On display at the George Eastman Museum, Eugene Richards’s raw and wrenching images are not for the faint of heart.

The Wall Street Journal
June 17, 2017
Richard B. Woodward

Looking at the photographs of Eugene Richards can induce a kind of disbelief. That the world should inflict so much pain on so many people, and that he would regard it as his life’s work to witness and capture it, can be hard to comprehend. And yet, for nearly 50 years, in numerous magazine essays and some 15 books, he has recorded the human capacity to withstand suffering and despair, using his cameras to extract moments of lyrical intensity from the direst circumstances.

“Eugene Richards: The Run-On of Time,” his untrendy and emotionally draining retrospective, which has just opened at the George Eastman Museum, contains nearly 150 prints and four short films of still images, on subjects as diverse as river blindness in Africa and the depopulation of rural America. In both their installation and the handsome catalog, co-curators Lisa Hostetler of the GEM and April
M. Watson of the Nelson-Atkins Museum of Art (to where the show will travel) have skillfully organized the 73-year-old’s oeuvre in an informal chronology that exposes its common themes. Mr. Richards’s identification with the damaged and luckless is one visible thread. Another is the magnetic grip of family and community.

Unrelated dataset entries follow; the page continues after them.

(* ===== verification/RoomSpec.v ===== *)
(** * RoomSpec: what a room promises

    The theorems about the reachable states of a room, and about who may enter
    it, over all events and all orders of map iteration. *)

From S2P Require Import Prelude GoNet Crc32 Protocol Messages MessagesData MessagesPeer NetUtil RateLimit Float64 Bandwidth SendQueue Sha256 Auth I18n Client Room RoomHandlers RoomIP RoomInv RoomSafe RoomExample.

(** ** Reachable states *)

(** The rooms share the send queue: others may change it between two events. *)
Inductive reachable `{MapRange} (c : RoomConfig) : World → Prop :=
| reach_new t r q d : NewRoom t c = Some r → reachable c (mkWorld r q d)
| reach_step (e : Env) ev w : reachable c w → reachable c (room_step ev w)
| reach_other w q d : reachable c w → reachable c (mkWorld (w_room w) q d).

Section invariants.
Context `{MapRange}.

Lemma NewRoom_spec t c r :
  NewRoom t c = Some r →
  ∃ cfg bm, r_cfg r = cfg ∧ r_core r = mkCore ∅ 0 ∅ ∅ bm 0 ∅ ∧ r_authKeys r = ∅ ∧
    r_subnet cfg = rc_Subnet c ∧ r_maxPlayers cfg = rc_MaxPlayers c ∧ r_roomPass cfg = rc_RoomPass c ∧
    1 ≤ r_maxPerIP cfg ∧
    bm = [3; 0; 0; 2 ^ 63].
Proof.
  unfold NewRoom. destruct (negb _); [done|]. intros [= <-].
  eexists _, _. split; [reflexivity|]. cbn [r_core r_authKeys r_subnet r_maxPlayers r_roomPass r_maxPerIP].
  split; [|split_and!; try done].
  - set (ip := copy_into (zeros 4) _).
    assert (length ip = 4%nat) as Hl by (unfold ip; by rewrite length_copy_into).
    destruct ip as [|b0 [|b1 [|b2 [|b3 [|]]]]]; try done.
  - cbn. destruct (Z.leb_spec (rc_MaxPerIP c) 0); lia.
Qed.

Lemma NewRoom_ok t c r q d :
  (∃ b0 b1 b2 b3, To4 (net_IP (rc_Subnet c)) = Some [b0; b1; b2; b3]) →
  NewRoom t c = Some r → room_ok (mkWorld r q d).
Proof.
  intros Hnet (cfg & bm & <- & Hs & Hk & Hsub & _ & _ & _ & ->)%NewRoom_spec.
  split; [|intros id key; cbn; by rewrite Hk].
  unfold w_core, w_cfg. cbn [w_room]. rewrite Hs. split; cbn; [by rewrite Hsub| |intros k l Hl; by rewrite lookup_empty in Hl
    |intros l [x Hl]; by rewrite lookup_empty in Hl|unfold pending_part; lia
    |intros k n Hn; by rewrite lookup_empty in Hn].
  split; [|done|intros k l Hl; by rewrite lookup_empty in Hl|].
  - split; [done|]. repeat (apply Forall_cons_2; [cbn; lia|]). apply Forall_nil_2.
  - intros o vip _ Ho Hb. exfalso.
    assert (∀ n, (2 ≤ n ≤ 254)%nat → bit_of [3; 0; 0; 2 ^ 63] (Z.of_nat n) = false) as Hall.
    { intros n Hn. do 255 (destruct n as [|n]; [try done; lia|]). lia. }
    rewrite <- (Z2Nat.id (b2z o)), Hall in Hb; done || lia.
Qed.

Definition ipv4_subnet (c : RoomConfig) : Prop :=
  ∃ b0 b1 b2 b3, To4 (net_IP (rc_Subnet c)) = Some [b0; b1; b2; b3].

Lemma reachable_ok c w :
  ipv4_subnet c → reachable c w →
  room_ok w ∧ r_subnet (w_cfg w) = rc_Subnet c ∧ r_maxPlayers (w_cfg w) = rc_MaxPlayers c ∧
  r_roomPass (w_cfg w) = rc_RoomPass c.
Proof.
  intros Hnet. induction 1 as [t r q d Hn|e ev w _ (Hok & Hs & Hm & Hp)|w q d _ IH]; [| |done].
  - split; [by eapply NewRoom_ok|].
    apply NewRoom_spec in Hn as (cfg & bm & <- & _ & _ & ? & ? & ? & _). by split_and!.
  - destruct (pres_room_step ev w) as [-> Hpres]. split; [auto|done].
Qed.

(** The host addresses a room can hand out. *)
Definition host_keys (cfg : RoomCfg) : list ipkey :=
  map (fun o => match room_vip cfg (z2b o) with Some vip => IPKey vip | None => [] end) (seqZ 2 253).

Lemma host_octet o : 2 ≤ o ≤ 254 → b2z (z2b o) = o.
Proof. intros Ho. rewrite b2z_z2b, Z.mod_small; lia. Qed.

Lemma room_vip_total cfg s o : core_ok cfg s → is_Some (room_vip cfg o).
Proof.
  intros [(b0 & b1 & b2 & b3 & Hn) _ _ _ _ _]. unfold room_vip. rewrite Hn. by eexists.
Qed.

Lemma elem_of_host_keys cfg s k :
  core_ok cfg s → k ∈ host_keys cfg ↔ ∃ o vip, room_vip cfg o = Some vip ∧ 2 ≤ b2z o ≤ 254 ∧ k = IPKey vip.
Proof.
  intros Hok. unfold host_keys. rewrite list_elem_of_fmap. split.
  - intros (o & -> & Ho%elem_of_seqZ).
    destruct (room_vip_total cfg s (z2b o) Hok) as [vip Hv]. exists (z2b o), vip.
    rewrite Hv, host_octet by lia. split_and!; done || lia.
  - intros (o & vip & Hv & Ho & ->). exists (b2z o). rewrite z2b_b2z, Hv, elem_of_seqZ.
    split; [done|lia].
Qed.

Lemma NoDup_host_keys cfg s : core_ok cfg s → NoDup (host_keys cfg).
Proof.
  intros Hok. unfold host_keys. apply NoDup_fmap_2_strong; [|apply NoDup_seqZ].
  intros o1 o2 H1%elem_of_seqZ H2%elem_of_seqZ.
  destruct (room_vip_total cfg s (z2b o1) Hok) as [v1 Hv1], (room_vip_total cfg s (z2b o2) Hok) as [v2 Hv2].
  rewrite Hv1, Hv2. intros E. apply (room_vip_inj _ _ _ _ _ Hv1 Hv2) in E.
  rewrite <- (host_octet o1), <- (host_octet o2) by lia. by rewrite E.
Qed.

Lemma dom_host_keys cfg s : core_ok cfg s → dom (clients s) ⊆ list_to_set (host_keys cfg).
Proof.
  intros Hok k [l Hk]%elem_of_dom. apply elem_of_list_to_set, (elem_of_host_keys _ _ _ Hok).
  destruct (ok_clients _ _ Hok) as [_ _ Hc _]. destruct (Hc k l Hk) as (c & o & vip & ? & ? & ? & ? & ? & ? & ?).
  by exists o, vip.
Qed.

Lemma size_host_keys cfg s :
  core_ok cfg s → size (list_to_set (C:=gset ipkey) (host_keys cfg)) = 253%nat.
Proof.
  intros Hok. rewrite size_list_to_set by by eapply NoDup_host_keys.
  unfold host_keys. by rewrite length_map, length_seqZ.
Qed.

(** In every reachable state of a room, after any history of packets, ticks and
    cleanups: a player's virtual address is a host from .2 to .254 of the room's
    subnet, the player is found under this address only, the host is marked
    in the bitmap, and two players never share an address. *)
Theorem players_have_distinct_hosts c w k1 k2 l1 l2 :
  ipv4_subnet c → reachable c w →
  clients (w_core w) !! k1 = Some l1 → clients (w_core w) !! k2 = Some l2 →
  ∃ c1 c2 o1 o2, store (w_core w) !! l1 = Some c1 ∧ store (w_core w) !! l2 = Some c2 ∧
    room_vip (w_cfg w) o1 = Some (cl_VirtualIP c1) ∧ room_vip (w_cfg w) o2 = Some (cl_VirtualIP c2) ∧
    k1 = IPKey (cl_VirtualIP c1) ∧ k2 = IPKey (cl_VirtualIP c2) ∧
    2 ≤ b2z o1 ≤ 254 ∧ 2 ≤ b2z o2 ≤ 254 ∧
    bit_of (ipBitmap (w_core w)) (b2z o1) = true ∧
    (k1 ≠ k2 → l1 ≠ l2 ∧ cl_VirtualIP c1 ≠ cl_VirtualIP c2 ∧ o1 ≠ o2).
Proof.
  intros Hnet Hr H1 H2. destruct (reachable_ok c w Hnet Hr) as ([Hok _] & _).
  destruct (ok_clients _ _ Hok) as [_ _ Hc _].
  destruct (Hc _ _ H1) as (c1 & o1 & v1 & S1 & _ & V1 & <- & -> & O1 & B1).
  destruct (Hc _ _ H2) as (c2 & o2 & v2 & S2 & _ & V2 & <- & -> & O2 & _).
  exists c1, c2, o1, o2. ands. intros Hne. split_and!; congruence.
Qed.

(** A search that finds nothing means that every host is a player's. *)
Lemma no_vip_full cfg s : core_ok cfg s → nextAvailableIP cfg s = None → size (clients s) = 253%nat.
Proof.
  intros Hok Hn. pose proof (dom_host_keys _ _ Hok) as Hdom.
  rewrite <- (size_host_keys _ _ Hok), <- (size_dom (D:=gset ipkey)). f_equal. apply set_eq. intros k. split; [apply Hdom|].
  intros (o & vip & Hv & Ho & ->)%elem_of_list_to_set%(elem_of_host_keys _ _ _ Hok).
  destruct (ok_net _ _ Hok) as (b0 & b1 & b2 & b3 & Hsub).
  destruct (ok_clients _ _ Hok) as [[Hl Hw] _ _ Hbits].
  apply elem_of_dom. apply (Hbits o vip Hv Ho). unfold nextAvailableIP in Hn. rewrite Hsub in Hn.
  pose proof (scan_bitmap_spec 0 (ipBitmap s) ltac:(lia) Hw) as Hs. rewrite Hl in Hs.
  destruct (scan_bitmap 0 _); [done|]. rewrite <- (Z.sub_0_r (b2z o)). apply Hs; [lia|split; lia].
Qed.

(** A search that finds an address finds the least that is no player's. *)
Lemma next_vip_least cfg s vip :
  core_ok cfg s → nextAvailableIP cfg s = Some vip →
  ∃ o, room_vip cfg o = Some vip ∧ 2 ≤ b2z o ≤ 254 ∧ clients s !! IPKey vip = None ∧
    ∀ o' vip', 2 ≤ b2z o' < b2z o → room_vip cfg o' = Some vip' → is_Some (clients s !! IPKey vip').
Proof.
  intros Hok Hn. destruct (next_vip _ _ _ Hok Hn) as (o & Hv & Ho & Hb). exists o.
  split_and!; [done|lia|lia|by eapply free_vip_None|].
  intros o' vip' Ho' Hv'. destruct (ok_clients _ _ Hok) as [[Hl Hw] _ _ Hbits].
  apply (Hbits o' vip' Hv'); [lia|].
  destruct (ok_net _ _ Hok) as (b0 & b1 & b2 & b3 & Hsub). unfold nextAvailableIP in Hn. rewrite Hsub in Hn.
  pose proof (scan_bitmap_spec 0 (ipBitmap s) ltac:(lia) Hw) as Hs.
  destruct (scan_bitmap 0 _) as [o2|]; [|done]. cbn in Hn. injection Hn as <-.
  destruct Hs as (Ho2 & [H2a H2b] & _ & Hmin). unfold room_vip in Hv. rewrite Hsub in Hv.
  assert (b2z o = o2) as E.
  { injection Hv as Hv. subst o. apply host_octet. lia. }
  rewrite <- (Z.sub_0_r (b2z o')). apply Hmin; [lia|split; lia].
Qed.

(** C35: In every reachable state the search for a virtual address fails exactly
    when 253 players are in the room: no address leaks from the bitmap and none
    is handed out twice. *)
Theorem exhausted_iff_full c w :
  ipv4_subnet c → reachable c w →
  nextAvailableIP (w_cfg w) (w_core w) = None ↔ size (clients (w_core w)) = 253%nat.
Proof.
  intros Hnet Hr. destruct (reachable_ok c w Hnet Hr) as ([Hok _] & _).
  pose proof (size_host_keys _ _ Hok) as Hsize. pose proof (dom_host_keys _ _ Hok) as Hdom.
  rewrite <- Hsize, <- (size_dom (D:=gset ipkey)). split.
  - intros Hn. rewrite (size_dom (D:=gset ipkey)), Hsize. by apply (no_vip_full (w_cfg w)).
  - intros Hsz. destruct (nextAvailableIP _ _) as [vip|] eqn:Hn; [|done]. exfalso.
    destruct (next_vip _ _ _ Hok Hn) as (o & Hv & Ho & Hb).
    pose proof (free_vip_None _ _ _ _ Hok Hv Hb) as Hnone.
    assert (dom (clients (w_core w)) ⊂ list_to_set (host_keys (w_cfg w))) as Hlt%subset_size; [|lia].
    split; [done|]. intros Hsup. apply not_elem_of_dom in Hnone. apply Hnone, Hsup.
    apply elem_of_list_to_set, (elem_of_host_keys _ _ _ Hok). by exists o, vip.
Qed.
End invariants.

(** *** Witnesses: Alice and Bob *)

Lemma ex_reachable0 pass : reachable (ex_config pass) (ex_world0 pass).
Proof. apply (reach_new _ 0). reflexivity. Defined.

Lemma ex_reachable : reachable (ex_config []) ex_both.
Proof. apply reach_step, reach_step, ex_reachable0. Defined.

Lemma ex_ipv4 pass : ipv4_subnet (ex_config pass).
Proof. exists x0a, x0a, x00, x00. reflexivity. Defined.

Lemma players_have_distinct_hosts_witness :
  ∃ c1 c2, store (w_core ex_both) !! 0%nat = Some c1 ∧ store (w_core ex_both) !! 1%nat = Some c2 ∧
    cl_VirtualIP c1 ≠ cl_VirtualIP c2.
Proof.
  destruct (players_have_distinct_hosts (ex_config []) ex_both (IPKey (ex_vip x02)) (IPKey (ex_vip x03))
    0 1 (ex_ipv4 []) ex_reachable ltac:(vm_compute; reflexivity) ltac:(vm_compute; reflexivity))
    as (c1 & c2 & o1 & o2 & S1 & S2 & _ & _ & _ & _ & _ & _ & _ & Hne).
  exists c1, c2. split; [done|]. split; [done|]. apply Hne. vm_compute. intros E. discriminate E.
Defined.

Lemma exhausted_iff_full_witness : nextAvailableIP (w_cfg ex_both) (w_core ex_both) ≠ None.
Proof.
  intros Hn.
  apply (proj1 (exhausted_iff_full (ex_config []) ex_both (ex_ipv4 []) ex_reachable)) in Hn.
  vm_compute in Hn. discriminate Hn.
Defined.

The first of the three rooms begins in Boston, where he was born in 1944 and where, after college at Northeastern, he took graduate photography courses at MIT with the orphic Minor White. In 1967, to avoid being drafted during the Vietnam War, Mr. Richards joined Vista and was assigned to the Deep South. Angered by the grinding racism and poverty he saw there, he photographed the daily lives of African-Americans and co-founded an activist newspaper in Memphis, experiences assembled in his first book, “Few Comforts or Surprises: The Arkansas Delta” (1973).

On his return to Boston, he continued to report from the margins of American society. In 1973 he moved with his first wife, the writer Dorothea Lynch, to the largely white working-class neighborhood of Dorchester. His boisterous portraits of its residents led to the self-published “Dorchester Days” in 1978. That same year, after Lynch was diagnosed with breast cancer, he began to document (at her request) the progress of her treatment, until her death in 1983.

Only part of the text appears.